Something I want to pull on that’s interesting – maybe this trend is real, maybe it’s not – it seems to me that the marketing world is moving in your favor, is what I would say. It seems like we’re moving more and more away from considered purchases and more into habits. That’s kind of what you’re alluding to with the credit card. But our phones have switched more from a considered purchase to a habit of what phone I’m going to acquire with regularity. Or I even think in a completely different market about the cloud computing market. Amazon Web Services and Google, they’re advertising, but they’re really advertising for a share of your habit, a percent of where you’re going to spend your money on your IT infrastructure.

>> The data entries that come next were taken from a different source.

(** X14. Every statement that [updateInvoice] sends is the update of the
    invoice whose id it was given, with the customerId and status of the
    form and the amount times 100; it never inserts or deletes. *)
Theorem updateInvoice_only_updates_the_given_invoice w id prev fd q :
  In (CallSql q) (trace (updateInvoice w id prev fd)) ->
  q = UPDATE_invoices
        (FormData.get "customerId" fd)
        (VNumber (Number.mul (ToNumber (FormData.get "amount" fd)) (Number.of_Z 100)))
        (FormData.get "status" fd)
        (VString id).
Proof.
  rewrite updateInvoice_run.
  destruct (validate fd) as [data|error] eqn:Hv; [|intros []].
  destruct (validate_success fd data Hv) as (c0 & s0 & Hc & Hs & _ & ->).
  rewrite Hc, Hs. unfold write_then_leave, update_statement.
  destruct (sql_raises w _); cbn [trace fst In]; intros H;
    repeat (destruct H as [H|H]); try discriminate H; try contradiction;
    injection H as <-; reflexivity.
Qed.

Lemma updateInvoice_only_updates_the_given_invoice_witness :
  UPDATE_invoices (VString "cust-1") (VNumber (Number.of_Z 1200))
    (VString "paid") (VString "inv-1")
  = UPDATE_invoices
      (FormData.get "customerId" (Sample.invoice "12" "paid"))
      (VNumber (Number.mul (ToNumber (FormData.get "amount" (Sample.invoice "12" "paid")))
                  (Number.of_Z 100)))
      (FormData.get "status" (Sample.invoice "12" "paid"))
      (VString "inv-1").
Proof.
  apply (updateInvoice_only_updates_the_given_invoice
           Sample.store_accepts "inv-1" Sample.blank (Sample.invoice "12" "paid")).
  vm_compute. left. reflexivity.
Defined.
(** * PhET-iO tandem: identifiers, registry, parametric IO types, groups, event stack

    A shallow embedding of the JavaScript sources of the tandem repository
    (PhetioIDUtils.js, Tandem.js, FunctionIO / ArrayIO / PhetioGroupIO /
    NullableIO, Group and PhetioObject) together with the properties the
    specification states about them.

    Conventions of the embedding:
    - a JavaScript string is a [string]; positions and lengths are [Z], as
      [indexOf] and [lastIndexOf] answer [-1];
    - a call that may throw returns a [result]; [assert && assert( c, msg )]
      is [assert_ a c msg], where the flag [a] says whether assertions are
      enabled in the build;
    - module-level variables ([launched], [staticInstances], the caches) are
      fields of an explicit state record that every operation threads;
    - callbacks into code outside the repository (instance listeners, emitter
      listeners, the data stream) are recorded in a trace, in call order. *)

From Stdlib Require Import ZArith Ascii String List Lia DecimalString DecimalZ.
From stdpp Require Import base strings gmap list.
Import ListNotations.

Local Open Scope Z_scope.

(** ** Results of calls that may throw *)

Inductive error : Type :=
| AssertionError (msg : string)
| TypeError
| ReferenceError
| LoopBound.

Inductive result (A : Type) : Type :=
| Ok (a : A)
| Throw (e : error).

Arguments Ok {A} a.
Arguments Throw {A} e.

Definition bind {A B : Type} (r : result A) (k : A -> result B) : result B :=
  match r with
  | Ok a => k a
  | Throw e => Throw e
  end.

Notation "'do' x <- r ; k" := (bind r (fun x => k))
  (at level 10, x pattern, r at level 100, k at level 200).

(** [assert && assert( cond, msg )] *)
Definition assert_ (enabled cond : bool) (msg : string) : result unit :=
  if enabled && negb cond then Throw (AssertionError msg) else Ok tt.

(** [LoopBound] is the answer of a [while] loop whose iteration bound ran out;
    the bounds below are computed from the state, and the theorems show that
    they always suffice. *)

Definition isAssertion {A : Type} (r : result A) : Prop :=
  exists msg, r = Throw (AssertionError msg).

(** ** JavaScript string primitives *)

Module JsString.
Lemma consistent_notify w r state remote diag :
  requests_consistent w ->
  requests_consistent (bfd_request_notify w r state remote diag).
Proof.
  intros H. destruct (notify_cases state remote diag w r)
    as [->|(q' & lg & _ & [->|[->| ->]])]; [done|..].
  - now apply consistent_upd_request.
  - apply (consistent_same (upd_request r (fun q => notified q state remote diag) w));
      try done. now apply consistent_upd_request.
  - apply consistent_rfree.
    apply (consistent_same (upd_request r (fun q => notified q state remote diag) w));
      try done. now apply consistent_upd_request.
Qed.

Lemma consistent_add_request w p r o :
  engines_ok w -> engines_room w -> requests_consistent w ->
  requests_consistent (bfd_add_request w p r o).2.
Proof.
  intros Hok Hroom H. unfold bfd_add_request.
  destruct (protos w !! p) as [pr|] eqn:Hp; [|done].
  destruct (requests w !! r) as [req|] eqn:Hr; [|done].
  destruct (vrf_set pr && _); [done|].
  destruct (if ipa_is_ip4 _ then _ else _); [done|].
  destruct (match req_iface req with Some _ => negb _ | None => _ end); [done|].
  set (ifx := match req_iface req with Some i => index i | None => 0 end).
  set (found := match bfd_find_session_by_addr _ _ _ with Some s => _ | None => _ end).
  assert (Hf : requests_consistent found.2 /\ requests found.2 = requests w /\
               is_Some (lookup_session found.2 (p, found.1))).
  { subst found. destruct (bfd_find_session_by_addr pr (req_addr req) ifx)
      as [s0|] eqn:Ef.
    - cbn [fst snd]. split; [done|]. split; [done|].
      destruct (find_by_addr_session w p pr _ _ s0 Hp (proj1 (Hok p pr Hp)) Ef)
        as (E & _). now rewrite E.
    - split; [|split].
      + apply (consistent_add_session w p pr); [done | now apply (Hroom p) | done].
      + apply requests_add_session.
      + destruct (lookup_session_add_session w p pr (req_addr req) (req_local req)
                    (req_iface req) (req_opts req) o Hp (Hroom p pr Hp))
          as (s & Hs & _). cbv zeta in Hs. now rewrite Hs. }
  destruct found as [id w1]. cbn [fst snd] in Hf. destruct Hf as (H1 & R1 & [s1 Hs1]).
  pose proof (detached_rem_node w1 r H1) as H2.
  destruct (lookup_session_rem_node_any w1 r (p, id) s1 Hs1) as (l & Hs2 & _).
  assert (H3 : requests_consistent
                 (upd_request r (set_req_session (Some (p, id)))
                    (upd_session (p, id)
                       (fun s => set_request_list (request_list s ++ [r]) s)
                       (rem_node_request w1 r)))).
  { apply (consistent_attach r (p, id) _ _ H2 Hs2).
    rewrite requests_rem_node, R1, Hr. done. }
  set (w3 := upd_request r _ _) in *. clearbody w3.
  case_match; [|done]. cbn [snd]. now apply consistent_notify.
Qed.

Have you seen more and more things shifting? Even with television, televisions are more of a habit than a considered purchase, I would say, now.

CARL: Oh yeah. You mean the actual television set?

ROB: Yeah, it’s $200 and now $1500.

CARL: I just bought one in a big box place – I’m not going to say which one – that was shockingly $100 for a 24-inch television. Who would ever think you can buy that? All of these consumer electronics – and we just had CES, so it’s a good time to talk about it – they’re utilities. They’re part of our connected lives. Just as you talked about the phone, we know for years now that the phone is part of our connected life. It’s not obviously just about making and receiving calls. It is connected to our life and how we shop, of course how we communicate, importantly how we receive news and information, how we socialize with our friends and colleagues. It has become a utility.

The television is the same way. Now that we can stream, it’s certainly a big entertainment, but with streaming opportunities, we can narrowcast, and that’s what’s happening. It’s mimicking in some ways cable, but it’s all on demand where we’re narrowcasting even further information that is important to us.

So, there’s a blending of all of these utilities, too, all these devices. Over time – we’ve been talking about the Internet of Things for many years now, but it very much so will become part of our everyday lives.

Now, the question is, getting back to marketing, how do brands participate in it? What is the brand role? Is brand’s role this traditional just pushing messages out on all these devices? Does it contribute any value in any of the content that gets streamed? How do brands enter into this in a way that doesn’t seem obtrusive, but seems complementary to what we’re doing – the habits, as you said, that we have?

As consumer electronics, consumer behavior and the way we’re engaging with content has vastly changed. It’s been doing that for years; it’s just been accelerated because of the pandemic. With the way we shop also, that behavior has been changing for years but now is being accelerated. All of this is coming together. The devices, the way we connect, whether that’s through brick and mortar or through digital, through the way we receive entertainment and news and information to the way we shop – all of that is merging together. It’s all coming together, and in some ways, Rob, it is a little “back to the future” for us. When we started doing infomercials, they were entertaining and you were able to shop through them. So, there’s a little bit of lessons learned from the past as well.

But all of this is coming together and merging together. What brands are now faced with more than ever is, what’s their role in all this? How do they play within all of this? Because the models have been turned upside down.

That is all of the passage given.